Identification and quantitation of cis-ketoconazole impurity by capillary zone electrophoresis-mass spectrometry
AuthorsCastro Puyana, María; García Ruiz, Carmen; Cifuentes Gallego, Alejandro; Crego Navazo, Antonio Luis; Marina Alegre, María Luisa
IdentifiersPermanent link (URI): http://hdl.handle.net/10017/1347
Authors thank the Ministry of Science and Technology (Spain) for the research project BQU2003-03638. Carmen García-Ruiz thanks the Ministry of Science and Technology for the Ramón y Cajal program (RYC-2003-001). María CastroPuyana thanks the University of Alcala for her pre-doctoral grant.
Journal of Chromatography A, 2006, v. 1114, p. 170-177
BQU2003-03638 (Ministerio de Ciencia y Tecnología)

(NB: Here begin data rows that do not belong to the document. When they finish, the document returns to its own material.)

Lemma acquire_standard_checks_once_witness :
  (∃ m', acquire_control_token 0 false
           (facing [ok body_grant; ok (body_holder "9")] franka_online)
         = Done false m'
         ∧ control_token (self m') = JStr "abc"
         ∧ control_token_id (self m') = JNum 7
         ∧ (session (self m') ≫= λ s, headers s !! "X-Control-Token")
             = Some (JStr "abc"))
  ∧ (∃ m', acquire_control_token 0 false
             (facing [ok body_grant; ok (body_holder "7")] franka_online)
           = Done true m').
Proof.
  split.
  - destruct (acquire_standard_checks_once 0
      (facing [ok body_grant; ok (body_holder "9")] franka_online)
      (called "/admin/api/control-token/request" "POST" requested_by_franka
         (facing [ok body_grant; ok (body_holder "9")] franka_online))
      (ok_response body_grant)
      (JObj [("token", JStr "abc"); ("id", JNum 7)]) (JStr "abc") (JNum 7))
      as (sess & held & Hsess & Hheld & _ & _ & _ & _ & _ & _ & Hcheck);
      [vm_compute; reflexivity|vm_compute; reflexivity
      |vm_compute; reflexivity|vm_compute; reflexivity|].
    injection Hsess as <-. subst held.
    destruct (Hcheck (ok_response (body_holder "9"))
      (called "/admin/api/control-token" "GET" None
         (granted_on [ok body_grant; ok (body_holder "9")]))
      (JObj [("activeToken", JObj [("id", JNum 9)])])
      (JObj [("id", JNum 9)]))
      as (Hself & _ & Hholder);
      [vm_compute; reflexivity|vm_compute; reflexivity|vm_compute; reflexivity|].
    destruct (Hholder (JNum 9) ltac:(discriminate) eq_refl) as [_ Hother].
    eexists. split; [exact (Hother eq_refl)|].
    rewrite Hself. repeat split; vm_compute; reflexivity.
  - destruct (acquire_standard_checks_once 0
      (facing [ok body_grant; ok (body_holder "7")] franka_online)
      (called "/admin/api/control-token/request" "POST" requested_by_franka
         (facing [ok body_grant; ok (body_holder "7")] franka_online))
      (ok_response body_grant)
      (JObj [("token", JStr "abc"); ("id", JNum 7)]) (JStr "abc") (JNum 7))
      as (sess & held & Hsess & Hheld & _ & _ & _ & _ & _ & _ & Hcheck);
      [vm_compute; reflexivity|vm_compute; reflexivity
      |vm_compute; reflexivity|vm_compute; reflexivity|].
    injection Hsess as <-. subst held.
    destruct (Hcheck (ok_response (body_holder "7"))
      (called "/admin/api/control-token" "GET" None
         (granted_on [ok body_grant; ok (body_holder "7")]))
      (JObj [("activeToken", JObj [("id", JNum 7)])])
      (JObj [("id", JNum 7)]))
      as (_ & _ & Hholder);
      [vm_compute; reflexivity|vm_compute; reflexivity|vm_compute; reflexivity|].
    destruct (Hholder (JNum 7) ltac:(discriminate) eq_refl) as [Hrun _].
    eexists. exact Hrun.
Defined.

RYC-2003-001 (Ministerio de Ciencia y Tecnología)
(c) Elsevier, 2006
trans-Ketoconazole was identified and quantified as impurity of cis-ketoconazole, an antifungal compound, by capillary zone electrophoresis–electrospray–mass spectrometry (CZE–ESI–MS). The chirality of this impurity was demonstrated separating their enantiomers by adding heptakis-(2,3,6-tri-O-methyl)-β-cyclodextrin to the separation buffer in capillary electrophoresis (CE) with UV detection. However, MS detection was hyphenated to the CE instrument for its identification. As both compounds are diastereomers, they have the same m/z values and are needed to be separated prior to the MS identification. A 0.4 M ammonium formate separation buffer at pH 3.0 enabled the separation of the impurity from cis-ketoconazole. Under these conditions, the optimization of ESI–MS parameters (composition and flow of the sheath–liquid, drying temperature, drying gas flow, and capillary potential) was carried out to obtain the best MS sensitivity. CZE–ESI–MS optimized conditions enabled the identification of trans-ketoconazole as impurity of cis-ketoconazole. In addition, the quantitation of this impurity was achieved in different samples: cis-ketoconazole standard and three different pharmaceutical formulations (two tablets and one syrup) containing this standard. In all cases, percentages higher than 2.0 were determined for the impurity. According to ICH guidelines, these values required the identification and quantitation of any impurity in drug substances and products.